=== DATA ===

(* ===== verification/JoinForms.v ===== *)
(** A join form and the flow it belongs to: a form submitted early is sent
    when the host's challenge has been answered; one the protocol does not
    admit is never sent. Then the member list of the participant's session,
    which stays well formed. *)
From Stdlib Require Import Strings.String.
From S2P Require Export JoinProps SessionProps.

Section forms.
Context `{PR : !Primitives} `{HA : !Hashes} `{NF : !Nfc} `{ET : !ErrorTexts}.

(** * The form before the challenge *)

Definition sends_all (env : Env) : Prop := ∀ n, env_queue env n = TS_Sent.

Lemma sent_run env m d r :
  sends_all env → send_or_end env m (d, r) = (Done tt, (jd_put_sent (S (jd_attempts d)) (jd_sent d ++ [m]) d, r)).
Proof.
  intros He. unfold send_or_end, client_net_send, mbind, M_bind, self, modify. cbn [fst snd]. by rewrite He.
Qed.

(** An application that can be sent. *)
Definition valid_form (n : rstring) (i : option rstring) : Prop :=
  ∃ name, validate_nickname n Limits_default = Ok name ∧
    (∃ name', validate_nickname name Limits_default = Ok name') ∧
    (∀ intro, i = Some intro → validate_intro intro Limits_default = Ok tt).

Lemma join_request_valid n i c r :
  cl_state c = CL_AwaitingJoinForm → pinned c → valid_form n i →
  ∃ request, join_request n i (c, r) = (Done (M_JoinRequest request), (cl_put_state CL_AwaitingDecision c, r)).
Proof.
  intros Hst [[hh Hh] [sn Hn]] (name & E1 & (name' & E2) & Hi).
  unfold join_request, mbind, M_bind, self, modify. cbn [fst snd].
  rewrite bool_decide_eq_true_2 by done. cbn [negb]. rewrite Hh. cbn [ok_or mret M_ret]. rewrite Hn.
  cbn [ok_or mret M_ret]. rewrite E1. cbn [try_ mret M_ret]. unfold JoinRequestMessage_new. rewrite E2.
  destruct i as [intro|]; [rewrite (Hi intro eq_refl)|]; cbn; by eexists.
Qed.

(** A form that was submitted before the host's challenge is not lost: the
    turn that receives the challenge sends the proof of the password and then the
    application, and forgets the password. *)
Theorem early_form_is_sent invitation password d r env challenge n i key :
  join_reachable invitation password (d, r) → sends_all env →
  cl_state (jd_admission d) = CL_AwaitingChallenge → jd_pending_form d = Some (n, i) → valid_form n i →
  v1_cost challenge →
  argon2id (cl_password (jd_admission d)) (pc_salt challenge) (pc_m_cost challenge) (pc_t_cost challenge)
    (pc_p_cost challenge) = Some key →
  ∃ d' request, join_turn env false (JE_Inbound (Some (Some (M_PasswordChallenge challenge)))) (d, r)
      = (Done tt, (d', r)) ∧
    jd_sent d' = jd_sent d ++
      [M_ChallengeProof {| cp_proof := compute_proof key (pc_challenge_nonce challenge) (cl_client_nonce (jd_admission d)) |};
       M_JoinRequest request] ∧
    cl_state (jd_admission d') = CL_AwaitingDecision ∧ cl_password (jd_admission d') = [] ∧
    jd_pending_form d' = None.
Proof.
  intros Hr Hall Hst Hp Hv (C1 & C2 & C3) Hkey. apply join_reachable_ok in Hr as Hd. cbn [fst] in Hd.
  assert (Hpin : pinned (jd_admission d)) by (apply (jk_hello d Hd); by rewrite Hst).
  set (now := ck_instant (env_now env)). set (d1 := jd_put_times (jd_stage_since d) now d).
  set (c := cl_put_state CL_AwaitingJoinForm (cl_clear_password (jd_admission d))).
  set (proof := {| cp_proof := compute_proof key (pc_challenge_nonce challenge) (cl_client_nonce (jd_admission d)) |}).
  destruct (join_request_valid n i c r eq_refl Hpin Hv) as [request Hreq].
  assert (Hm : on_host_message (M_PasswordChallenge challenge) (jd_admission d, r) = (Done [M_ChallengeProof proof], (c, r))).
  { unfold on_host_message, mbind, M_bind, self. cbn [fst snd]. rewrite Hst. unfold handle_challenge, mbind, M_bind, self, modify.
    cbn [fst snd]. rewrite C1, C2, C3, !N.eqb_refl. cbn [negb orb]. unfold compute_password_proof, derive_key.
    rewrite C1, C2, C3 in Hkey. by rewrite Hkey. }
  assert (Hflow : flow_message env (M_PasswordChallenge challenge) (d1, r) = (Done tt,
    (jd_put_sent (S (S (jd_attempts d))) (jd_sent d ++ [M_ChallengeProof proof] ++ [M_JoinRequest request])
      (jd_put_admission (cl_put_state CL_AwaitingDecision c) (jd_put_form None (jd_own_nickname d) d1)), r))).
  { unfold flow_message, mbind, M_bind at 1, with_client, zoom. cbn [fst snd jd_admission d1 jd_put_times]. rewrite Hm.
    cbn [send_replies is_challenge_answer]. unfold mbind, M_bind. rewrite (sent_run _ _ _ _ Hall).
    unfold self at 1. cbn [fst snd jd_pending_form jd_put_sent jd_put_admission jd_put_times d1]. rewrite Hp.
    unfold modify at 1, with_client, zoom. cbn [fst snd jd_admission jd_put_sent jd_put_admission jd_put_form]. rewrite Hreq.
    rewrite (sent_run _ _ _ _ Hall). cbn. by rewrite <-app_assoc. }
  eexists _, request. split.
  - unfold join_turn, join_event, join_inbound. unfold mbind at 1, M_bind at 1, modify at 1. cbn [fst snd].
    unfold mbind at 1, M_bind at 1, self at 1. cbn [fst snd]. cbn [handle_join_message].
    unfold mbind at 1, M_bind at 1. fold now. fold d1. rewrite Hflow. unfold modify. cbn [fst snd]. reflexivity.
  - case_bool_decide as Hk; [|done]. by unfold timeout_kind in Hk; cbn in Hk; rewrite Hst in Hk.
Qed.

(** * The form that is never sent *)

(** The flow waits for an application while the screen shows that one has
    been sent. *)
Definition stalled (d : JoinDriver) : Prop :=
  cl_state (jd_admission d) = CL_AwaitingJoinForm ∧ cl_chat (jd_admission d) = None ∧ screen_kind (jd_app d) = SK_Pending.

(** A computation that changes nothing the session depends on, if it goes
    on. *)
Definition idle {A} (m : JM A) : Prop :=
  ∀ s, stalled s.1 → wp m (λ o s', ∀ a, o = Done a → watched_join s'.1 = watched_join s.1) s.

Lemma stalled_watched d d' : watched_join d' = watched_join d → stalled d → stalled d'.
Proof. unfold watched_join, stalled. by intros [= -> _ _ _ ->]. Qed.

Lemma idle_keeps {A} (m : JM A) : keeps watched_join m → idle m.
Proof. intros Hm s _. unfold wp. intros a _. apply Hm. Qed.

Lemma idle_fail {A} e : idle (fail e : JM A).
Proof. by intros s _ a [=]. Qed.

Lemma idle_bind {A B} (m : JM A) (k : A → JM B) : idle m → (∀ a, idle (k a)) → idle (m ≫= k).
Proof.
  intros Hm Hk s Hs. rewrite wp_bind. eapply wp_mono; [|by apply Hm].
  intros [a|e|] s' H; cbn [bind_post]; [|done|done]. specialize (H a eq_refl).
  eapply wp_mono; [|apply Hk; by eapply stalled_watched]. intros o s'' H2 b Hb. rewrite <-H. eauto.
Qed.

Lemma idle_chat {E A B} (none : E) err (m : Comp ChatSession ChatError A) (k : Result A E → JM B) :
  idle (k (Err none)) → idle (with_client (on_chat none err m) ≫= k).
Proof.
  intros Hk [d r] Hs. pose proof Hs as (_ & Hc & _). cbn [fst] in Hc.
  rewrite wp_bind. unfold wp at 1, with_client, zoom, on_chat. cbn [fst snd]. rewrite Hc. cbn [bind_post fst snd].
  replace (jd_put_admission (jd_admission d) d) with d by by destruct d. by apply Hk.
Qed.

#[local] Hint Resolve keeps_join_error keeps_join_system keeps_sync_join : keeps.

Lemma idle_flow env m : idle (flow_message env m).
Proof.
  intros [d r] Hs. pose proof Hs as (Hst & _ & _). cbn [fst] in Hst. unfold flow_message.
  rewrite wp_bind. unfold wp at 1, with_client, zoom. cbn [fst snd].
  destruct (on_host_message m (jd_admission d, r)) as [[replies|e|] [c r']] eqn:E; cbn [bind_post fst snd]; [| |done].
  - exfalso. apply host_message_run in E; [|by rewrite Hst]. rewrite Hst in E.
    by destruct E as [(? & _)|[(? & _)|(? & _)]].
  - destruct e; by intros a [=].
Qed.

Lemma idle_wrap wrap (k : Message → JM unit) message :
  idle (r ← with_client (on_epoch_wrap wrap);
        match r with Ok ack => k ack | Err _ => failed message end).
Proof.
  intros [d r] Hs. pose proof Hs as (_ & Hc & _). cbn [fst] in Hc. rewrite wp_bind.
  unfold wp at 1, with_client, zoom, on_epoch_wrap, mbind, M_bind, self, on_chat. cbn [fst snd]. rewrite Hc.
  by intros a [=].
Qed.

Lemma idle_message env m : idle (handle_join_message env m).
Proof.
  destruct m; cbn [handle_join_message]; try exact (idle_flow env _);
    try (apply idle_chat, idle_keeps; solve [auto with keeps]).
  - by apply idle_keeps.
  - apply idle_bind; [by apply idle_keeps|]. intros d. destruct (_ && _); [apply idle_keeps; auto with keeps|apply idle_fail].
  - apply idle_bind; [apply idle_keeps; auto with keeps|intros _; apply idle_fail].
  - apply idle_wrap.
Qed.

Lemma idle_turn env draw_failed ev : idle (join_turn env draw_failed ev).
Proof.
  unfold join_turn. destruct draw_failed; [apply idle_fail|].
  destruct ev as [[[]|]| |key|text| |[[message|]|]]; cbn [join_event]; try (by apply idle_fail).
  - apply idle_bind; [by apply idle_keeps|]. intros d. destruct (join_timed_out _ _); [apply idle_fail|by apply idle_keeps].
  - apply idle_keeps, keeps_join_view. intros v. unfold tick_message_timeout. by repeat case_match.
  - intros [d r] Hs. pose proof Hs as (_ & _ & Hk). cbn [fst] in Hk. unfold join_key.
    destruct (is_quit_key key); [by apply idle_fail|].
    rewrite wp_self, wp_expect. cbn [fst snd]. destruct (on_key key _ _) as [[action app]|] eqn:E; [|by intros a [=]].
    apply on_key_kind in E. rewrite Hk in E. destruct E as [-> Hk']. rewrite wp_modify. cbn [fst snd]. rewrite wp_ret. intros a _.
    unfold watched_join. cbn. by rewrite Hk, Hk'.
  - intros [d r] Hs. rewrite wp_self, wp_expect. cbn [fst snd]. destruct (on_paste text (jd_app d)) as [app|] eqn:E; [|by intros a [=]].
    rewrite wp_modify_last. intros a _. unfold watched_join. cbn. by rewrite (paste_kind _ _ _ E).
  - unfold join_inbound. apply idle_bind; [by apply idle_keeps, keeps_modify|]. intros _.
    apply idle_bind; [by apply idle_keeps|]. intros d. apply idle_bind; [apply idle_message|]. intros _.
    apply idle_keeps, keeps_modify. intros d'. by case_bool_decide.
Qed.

===

- **EXERCISE DETAILS**: Reproduce the lines above, beginning at the line with "idle (r ← with_client (on_epoch_wrap wrap);" and stopping after the line with "rewrite wp_self, wp_expect. cbn [fst snd]. destruct (on_key", exactly as they are.

- **EXERCISE RESPONSE**:
  idle (r ← with_client (on_epoch_wrap wrap);
        match r with Ok ack => k ack | Err _ => failed message end).
Proof.
  intros [d r] Hs. pose proof Hs as (_ & Hc & _). cbn [fst] in Hc. rewrite wp_bind.
  unfold wp at 1, with_client, zoom, on_epoch_wrap, mbind, M_bind, self, on_chat. cbn [fst snd]. rewrite Hc.
  by intros a [=].
Qed.

Lemma idle_message env m : idle (handle_join_message env m).
Proof.
  destruct m; cbn [handle_join_message]; try exact (idle_flow env _);
    try (apply idle_chat, idle_keeps; solve [auto with keeps]).
  - by apply idle_keeps.
  - apply idle_bind; [by apply idle_keeps|]. intros d. destruct (_ && _); [apply idle_keeps; auto with keeps|apply idle_fail].
  - apply idle_bind; [apply idle_keeps; auto with keeps|intros _; apply idle_fail].
  - apply idle_wrap.
Qed.

Lemma idle_turn env draw_failed ev : idle (join_turn env draw_failed ev).
Proof.
  unfold join_turn. destruct draw_failed; [apply idle_fail|].
  destruct ev as [[[]|]| |key|text| |[[message|]|]]; cbn [join_event]; try (by apply idle_fail).
  - apply idle_bind; [by apply idle_keeps|]. intros d. destruct (join_timed_out _ _); [apply idle_fail|by apply idle_keeps].
  - apply idle_keeps, keeps_join_view. intros v. unfold tick_message_timeout. by repeat case_match.
  - intros [d r] Hs. pose proof Hs as (_ & _ & Hk). cbn [fst] in Hk. unfold join_key.
    destruct (is_quit_key key); [by apply idle_fail|].
    rewrite wp_self, wp_expect. cbn [fst snd]. destruct (on_key key _ _) as [[action app]|] eqn:E; [|by intros a [=]].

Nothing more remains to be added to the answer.